Christopher P. Peters, M.Ap.Stat. Gentry Hanks, PhD OpenAI ChatGPT-4


It's an exciting time in the world of technology as we witness a profound shift from deterministic thinking to stochastic thinking in the realm of SaaS and AI (including diffusing to other industries). It’s a mass shift from largely deterministic thinking to stochastic thinking in regard to SaaS (Software as a Service) and AI (Artificial Intelligence) and involves a fundamental change in the way we approach problems, design systems, and make decisions.

Deterministic thinking, as its name implies, is based on the assumption that events and outcomes can be determined precisely if we have enough information. This approach works well in environments where the underlying processes and relationships are well understood and can be modeled accurately. In deterministic systems, there is a clear cause-and-effect relationship, and outcomes can be predicted with certainty. However, in dynamic environments, their assumptions are brittle and their embedded errors propagate in a multiplicative way resulting in unintended consequences like missing goals.

Gone are the days when we could rely solely on deterministic models to guide our planning and decision-making processes. Instead, we must embrace stochastic thinking, which acknowledges the inherent uncertainties and probabilities of the world. By capturing the essential features of a problem while accounting for uncertainty and randomness, we can make more informed decisions and develop more robust and adaptable models that can account for unforeseen events and changes in customer behavior.

Stochastic thinking, on the other hand, acknowledges that many aspects of the world are inherently uncertain and probabilistic in nature. Instead of attempting to model every detail, stochastic methods focus on capturing the essential features of a problem while accounting for the uncertainty and randomness. Stochastic models often use probability distributions to represent the inherent uncertainty in the system, enabling more robust and adaptable decision-making.

Planning & Decision-Making in the realm of SaaS

Stochastic thinking encourages continuous adaptation and learning based on new information, allowing us to balance the use of proven algorithms with experimentation and the testing of innovative approaches. This approach enables businesses to create more resilient and adaptable systems that can thrive in the face of uncertainty and change.

For example, a business that relies solely on deterministic models for forecasting sales may miss out on important trends and opportunities, or over hire and need to do layoffs. In contrast, a business that embraces stochastic thinking and leverages data-driven models can gain a more accurate understanding of customer behavior and make more informed decisions to drive the business. By using probability distributions to represent the inherent uncertainty in the system, the business can develop more robust and adaptable models that can account for unforeseen events and changes in customer behavior.

Stochastic thinking involves considering the uncertainties and variability inherent in business outcomes, and incorporating this understanding into decision-making. For example, here are some ways that annual business planning could involve more stochastic thinking:

Incorporating Monte Carlo simulations: Monte Carlo simulations involve generating multiple scenarios based on probability distributions of uncertain variables. By using Monte Carlo simulations in annual business planning, businesses can explore a range of potential outcomes based on different inputs, helping them to identify and plan for potential risks and opportunities.
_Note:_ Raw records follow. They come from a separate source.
(* ===== verification/DeflateCall.v ===== *)
(** A call of [deflate()] from the header to the trailer. *)
From S2P Require Import Prelude Record Bits Huffman Lz Fixed DeflateFormat InflateState TreesTables Trees.
From S2P Require Import BitWriter TreesCodes TreesEmit TreesBuild TreesLens TreesTree TreesRle TreesHeader TreesTally.
From S2P Require Import TreesFlush DeflateState Deflate DeflateOut DeflateHash DeflateWindow DeflateMatch DeflateBlocks DeflateLoop.
From S2P Require Import DeflateHuff DeflateFast DeflateSlow DeflateInit DeflateApi DeflateRun Adler32 Crc32.

(** ** The header *)
Definition level_flags (s : deflate_state) : Z :=
  if (t_strategy (d_trees s) >=? Z_HUFFMAN_ONLY) || (t_level (d_trees s) <? 2) then 0
  else if t_level (d_trees s) <? 6 then 1 else if t_level (d_trees s) =? 6 then 2 else 3.

(** The two bytes of RFC 1950: the method and the size of the window, then the level, the dictionary and a multiple of 31. *)
Lemma header_word s :
  9 <= d_w_bits s <= 15 ->
  exists check, 0 < check <= 31 /\ zlib_header_word s = 256 * (16 * (d_w_bits s - 8) + 8) + 64 * level_flags s + 32 * (if d_strstart s =? 0 then 0 else 1) + check /\ zlib_header_word s mod 31 = 0 /\ 0 <= level_flags s <= 3.
Proof.
  intros Hw. unfold zlib_header_word. fold (level_flags s). assert (Hl : level_flags s = 0 \/ level_flags s = 1 \/ level_flags s = 2 \/ level_flags s = 3) by (unfold level_flags; repeat case_match; auto).
  assert (Hb : d_w_bits s = 9 \/ d_w_bits s = 10 \/ d_w_bits s = 11 \/ d_w_bits s = 12 \/ d_w_bits s = 13 \/ d_w_bits s = 14 \/ d_w_bits s = 15) by lia.
  destruct (d_strstart s =? 0); cbn [negb];
    destruct Hl as [->|[->|[->| ->]]]; destruct Hb as [->|[->|[->|[->|[->|[->| ->]]]]]]; (match goal with |- context [31 - ?m] => exists (31 - m) end; vm_compute; split_and!; try done; split; intros; discriminate).
Qed.

(** The bytes of the header of a stream without a dictionary and without a header of the caller. *)
Definition header (s : deflate_state) : list Z :=
  if d_wrap s =? 1 then [zlib_header_word s / 256; zlib_header_word s mod 256]
  else if d_wrap s =? 2 then [31; 139; 8; 0; 0; 0; 0; 0; xfl s; OS_CODE] else [].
Conducting sensitivity analyses: Sensitivity analyses involve assessing how changes in certain inputs impact business outcomes. By conducting sensitivity analyses, businesses can better understand the potential impact of different scenarios and make informed decisions accordingly.
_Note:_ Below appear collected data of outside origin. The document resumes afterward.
Lemma after_status hdr e total out flush s' ret : after hdr e total out flush s' ret -> d_status s' = BUSY_STATE \/ d_status s' = FINISH_STATE.
Proof. intros [base cut syms b r R _ _|b En _ _ _ _|b r Cl _ _ _]; [left; apply (ru_status _ _ _ _ _ _ _ _ R)|right; apply (ed_status _ _ _ _ _ En)|right; apply (cl_status _ _ _ _ _ _ Cl)]. Qed.

(** What the output takes from the bits that are to be delivered. *)
Lemma progress_left flush s n e s' :
  out_ok e -> progress flush e s' -> (obits e).2 + rest_left e (z_avail_in (d_strm e)) <= bits_left s n -> d_status s' = BUSY_STATE \/ d_status s' = FINISH_STATE ->
  flush = Z_FINISH -> 8 * Z.of_nat (length (delivered (d_strm e) (d_strm s'))) + bits_left s' (z_avail_in (d_strm s')) <= bits_left s n.
Proof.
  intros Ho (c & U & _ & H) Hl Hst Hf. specialize (H Hf). assert (Hs := outputs_size e c s' Ho U). unfold bits_left at 1. assert (d_status s' =? INIT_STATE = false) as -> by (destruct Hst as [->| ->]; done). lia.
Qed.
(* ===== verification/_CoqProject ===== *)
-Q . S2P
Prelude.v
Common.v
LockSlot.v
TxContext.v
TxCoordinator.v
TwoPhase.v
AtomicCommit.v
Raft.v
RaftElection.v
RaftLog.v
RaftRuns.v
WaitPath.v
TarjanScc.v
Deadlock.v
Bytes.v
ByteBuffer.v
MessageCodec.v
Connection.v
ConnectionSend.v
TxLogFormat.v
LogService.v
RlBlock.v
LockMgr.v
LockView.v
BlockRun.v
Isolation.v
CalvinSequencer.v
CalvinEpochs.v
Calvin.v
Store.v
DsBlock.v
TxStamp.v
CcBlock.v
Blocks.v
Simulation.v
BlocksAtomic.v
LogPath.v
Config.v
Deploy.v
NetClient.v
Terminal.v
Workload.v
Node.v
NetService.v
Timer.v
Using scenario planning: Scenario planning involves developing and exploring multiple potential future scenarios based on different assumptions and inputs. By using scenario planning in annual business planning, businesses can better prepare for potential risks and opportunities in the coming year.
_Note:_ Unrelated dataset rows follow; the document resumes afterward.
#[export] Instance db_type_eq_dec : EqDecision db_type.
Proof. solve_decision. Defined.

(* @src include/common/db_type.h 67 67 is_shared *)
Definition is_shared (t : db_type) : bool := bool_decide (t = DB_S).
(* @src include/common/db_type.h 69 71 is_shared_nothing *)
Definition is_shared_nothing (t : db_type) : bool :=
  bool_decide (t = DB_SN) || bool_decide (t = DB_GRO).
(* @src include/common/db_type.h 73 73 is_deterministic *)
Definition is_deterministic (t : db_type) : bool := bool_decide (t = DB_D).
(* @src include/common/db_type.h 75 75 is_non_deterministic *)
Definition is_non_deterministic (t : db_type) : bool := negb (bool_decide (t = DB_D)).
(* @src include/common/db_type.h 77 79 is_geo_rep_optimized *)
Definition is_geo_rep_optimized (t : db_type) : bool := bool_decide (t = DB_GRO).

(* @src include/common/lock_mode.h 5 10 lock_mode *)
Inductive lock_mode :=
| LOCK_INVALID | LOCK_READ_PREDICATE | LOCK_READ_ROW | LOCK_WRITE_ROW.

#[export] Instance lock_mode_eq_dec : EqDecision lock_mode.
Proof. solve_decision. Defined.

(** The default case asserts and then answers [LOCK_INVALID]. *)
(* @src include/common/lock_mode.h 12 22 op_type_to_lock_mode *)
Definition op_type_to_lock_mode (op : tx_op_type) : lock_mode :=
  match op with
  | TX_OP_UPDATE | TX_OP_DELETE | TX_OP_INSERT | TX_OP_READ_FOR_WRITE => LOCK_WRITE_ROW
  | TX_OP_READ => LOCK_READ_ROW
  | _ => LOCK_INVALID
  end.

(** ** Node identifiers

    A node id packs the shard, the availability zone and the set of blocks the
    node runs into 32 bits. *)

Module NodeId.

(* @src include/common/block_type.h 22 28 block_type_id_t *)
Inductive block_type_id_t :=
| BLOCK_TYPE_ID_CCB | BLOCK_TYPE_ID_RLB | BLOCK_TYPE_ID_DSB | BLOCK_TYPE_SIZE.

#[export] Instance block_type_id_eq_dec : EqDecision block_type_id_t.
Proof. solve_decision. Defined.

Definition CCB_FLAG : Z := 1.
Definition RLB_FLAG : Z := 2.
Definition DSB_FLAG : Z := 4.

Definition BLOCK_CCB : string := "CCB"%string.
Definition BLOCK_RLB : string := "RLB"%string.
Definition BLOCK_DSB : string := "DSB"%string.

(** The shifts are on [uint32_t]: the high bits of a large shard id or zone
    fall off, and the [|] mixes overlapping fields. *)
(* @src include/common/id.h 28 34 MAKE_NODE_ID *)
Definition MAKE_NODE_ID (az sd_id : Z) (block_types : gset string) : Z :=
  let ccb_flag := if bool_decide (BLOCK_CCB ∈ block_types) then CCB_FLAG else 0 in
  let rlb_flag := if bool_decide (BLOCK_RLB ∈ block_types) then RLB_FLAG else 0 in
  let dsb_flag := if bool_decide (BLOCK_DSB ∈ block_types) then DSB_FLAG else 0 in
  Z.lor (Z.lor (Z.lor (Z.lor (u32 (Z.shiftl sd_id 16)) (u32 (Z.shiftl az 8)))
                  ccb_flag) rlb_flag) dsb_flag.

(* @src include/common/id.h 36 36 TO_RG_ID *)
Definition TO_RG_ID (node_id : Z) : Z := Z.shiftr node_id 16.
(* @src include/common/id.h 38 40 TO_AZ_ID *)
Definition TO_AZ_ID (node_id : Z) : Z := Z.shiftr (Z.land node_id 0xff00) 8.
(* @src include/common/id.h 42 44 is_ccb_block *)
Definition is_ccb_block (node_id : Z) : bool := negb (Z.land node_id CCB_FLAG =? 0).
(* @src include/common/id.h 46 48 is_rlb_block *)
Definition is_rlb_block (node_id : Z) : bool := negb (Z.land node_id RLB_FLAG =? 0).
(* @src include/common/id.h 50 52 is_dsb_block *)
Definition is_dsb_block (node_id : Z) : bool := negb (Z.land node_id DSB_FLAG =? 0).

(* @src include/common/id.h 54 64 is_block_type *)
Definition is_block_type (node_id : Z) (id : block_type_id_t) : bool :=
  match id with
  | BLOCK_TYPE_ID_DSB => is_dsb_block node_id
  | BLOCK_TYPE_ID_CCB => is_ccb_block node_id
  | BLOCK_TYPE_ID_RLB => is_rlb_block node_id
  | BLOCK_TYPE_SIZE => false
  end.

(* @src include/common/block_type.h 44 52 node_type_id_2_name *)
Definition node_type_id_2_name (id : block_type_id_t) : string :=
  match id with
  | BLOCK_TYPE_ID_CCB => BLOCK_CCB
  | BLOCK_TYPE_ID_RLB => BLOCK_RLB
  | BLOCK_TYPE_ID_DSB => BLOCK_DSB
  | BLOCK_TYPE_SIZE => ""%string
  end.

(** The block flags as one three-bit number. *)
Definition flags (block_types : gset string) : Z :=
  (if bool_decide (BLOCK_CCB ∈ block_types) then 1 else 0)
  + (if bool_decide (BLOCK_RLB ∈ block_types) then 2 else 0)
  + (if bool_decide (BLOCK_DSB ∈ block_types) then 4 else 0).

Lemma flags_bound bt : 0 ≤ flags bt < 8.
Proof. unfold flags. repeat case_bool_decide; lia. Qed.

Lemma lor_disjoint_add a b k : 0 ≤ k → 0 ≤ b < 2 ^ k →
  Z.lor (Z.shiftl a k) b = a * 2 ^ k + b.
Proof.
  intros Hk Hb. rewrite <- Z.shiftl_mul_pow2 by lia.
  symmetry. rewrite <- Z.add_lor_land.
  assert (Z.land (Z.shiftl a k) b = 0) as ->; [|lia].
  apply Z.bits_inj'. intros i Hi. rewrite Z.land_spec, Z.bits_0.
  destruct (decide (i < k)).
  - by rewrite Z.shiftl_spec_low by lia.
  - rewrite andb_false_iff. right.
    rewrite <- (Z.mod_small b (2 ^ k)) by lia. apply Z.mod_pow2_bits_high. lia.
Qed.

(** In range, packing is positional notation. *)
Lemma MAKE_NODE_ID_eq az sd bt :
  fits 8 az → fits 16 sd →
  MAKE_NODE_ID az sd bt = sd * 2 ^ 16 + az * 2 ^ 8 + flags bt.
Proof.
  intros [Ha1 Ha2] [Hs1 Hs2]. unfold MAKE_NODE_ID.
  rewrite (wrap_small 32 (Z.shiftl sd 16)), (wrap_small 32 (Z.shiftl az 8))
    by (unfold fits; rewrite Z.shiftl_mul_pow2 by lia; lia).
  rewrite <- !Z.lor_assoc.
  set (f := Z.lor (if bool_decide (BLOCK_CCB ∈ bt) then CCB_FLAG else 0) _).
  assert (f = flags bt) as Hf.
  { unfold f, flags, CCB_FLAG, RLB_FLAG, DSB_FLAG. by repeat case_bool_decide. }
  rewrite Hf. pose proof (flags_bound bt) as Hb.
  rewrite (lor_disjoint_add az (flags bt)) by lia.
  rewrite lor_disjoint_add by lia. lia.
Qed.

Lemma flag_of_sum a c r d :
  c = 0 ∨ c = 1 → r = 0 ∨ r = 2 → d = 0 ∨ d = 4 →
  Z.land (a * 2 ^ 8 + (c + r + d)) 1 = c ∧
  Z.land (a * 2 ^ 8 + (c + r + d)) 2 = r ∧
  Z.land (a * 2 ^ 8 + (c + r + d)) 4 = d.
Proof.
  intros Hc Hr Hd.
  assert (∀ k m, 0 ≤ k ≤ 2 → m = 2 ^ k →
    Z.land (a * 2 ^ 8 + (c + r + d)) m = Z.land (c + r + d) m) as Hland.
  { intros k m Hk ->. apply Z.bits_inj'. intros i Hi.
    rewrite !Z.land_spec, Z.pow2_bits_eqb by lia.
    destruct (Z.eqb_spec k i) as [<-|]; [|by rewrite !andb_false_r].
    rewrite <- (Z.mod_pow2_bits_low (a * 2 ^ 8 + _) 8 k),
            <- (Z.mod_pow2_bits_low (c + r + d) 8 k) by lia.
    by rewrite Z.add_comm, Z.mod_add by lia. }
  rewrite (Hland 0 1), (Hland 1 2), (Hland 2 4) by lia.
  destruct Hc as [->| ->], Hr as [->| ->], Hd as [->| ->]; by vm_compute.
Qed.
Considering probabilistic forecasts: Probabilistic forecasts involve estimating the likelihood of different future outcomes based on historical data and other inputs. By considering probabilistic forecasts in annual business planning, businesses can better understand the likelihood of different outcomes and make more informed decisions.

Learning from the past

In the past, businesses have relied more on deterministic tools to guide their planning and decision-making processes. These tools typically involve making assumptions about the future based on historical data and then projecting future outcomes with a high degree of certainty (either explicitly or implicitly). They largely assume that future outcomes will be similar to past outcomes, which may not always be the case.

By contrast, stochastic thinking and tools allow businesses to account for uncertainty and variability, consider multiple scenarios and make informed decisions based on the likelihood of different outcomes. This approach is more flexible and adaptable, allowing businesses to respond to changing market conditions and unforeseen events. Stochastic tools such as Monte Carlo simulations and probabilistic forecasts provide businesses with a more realistic and nuanced understanding of the future, which can help them make better decisions and achieve better outcomes.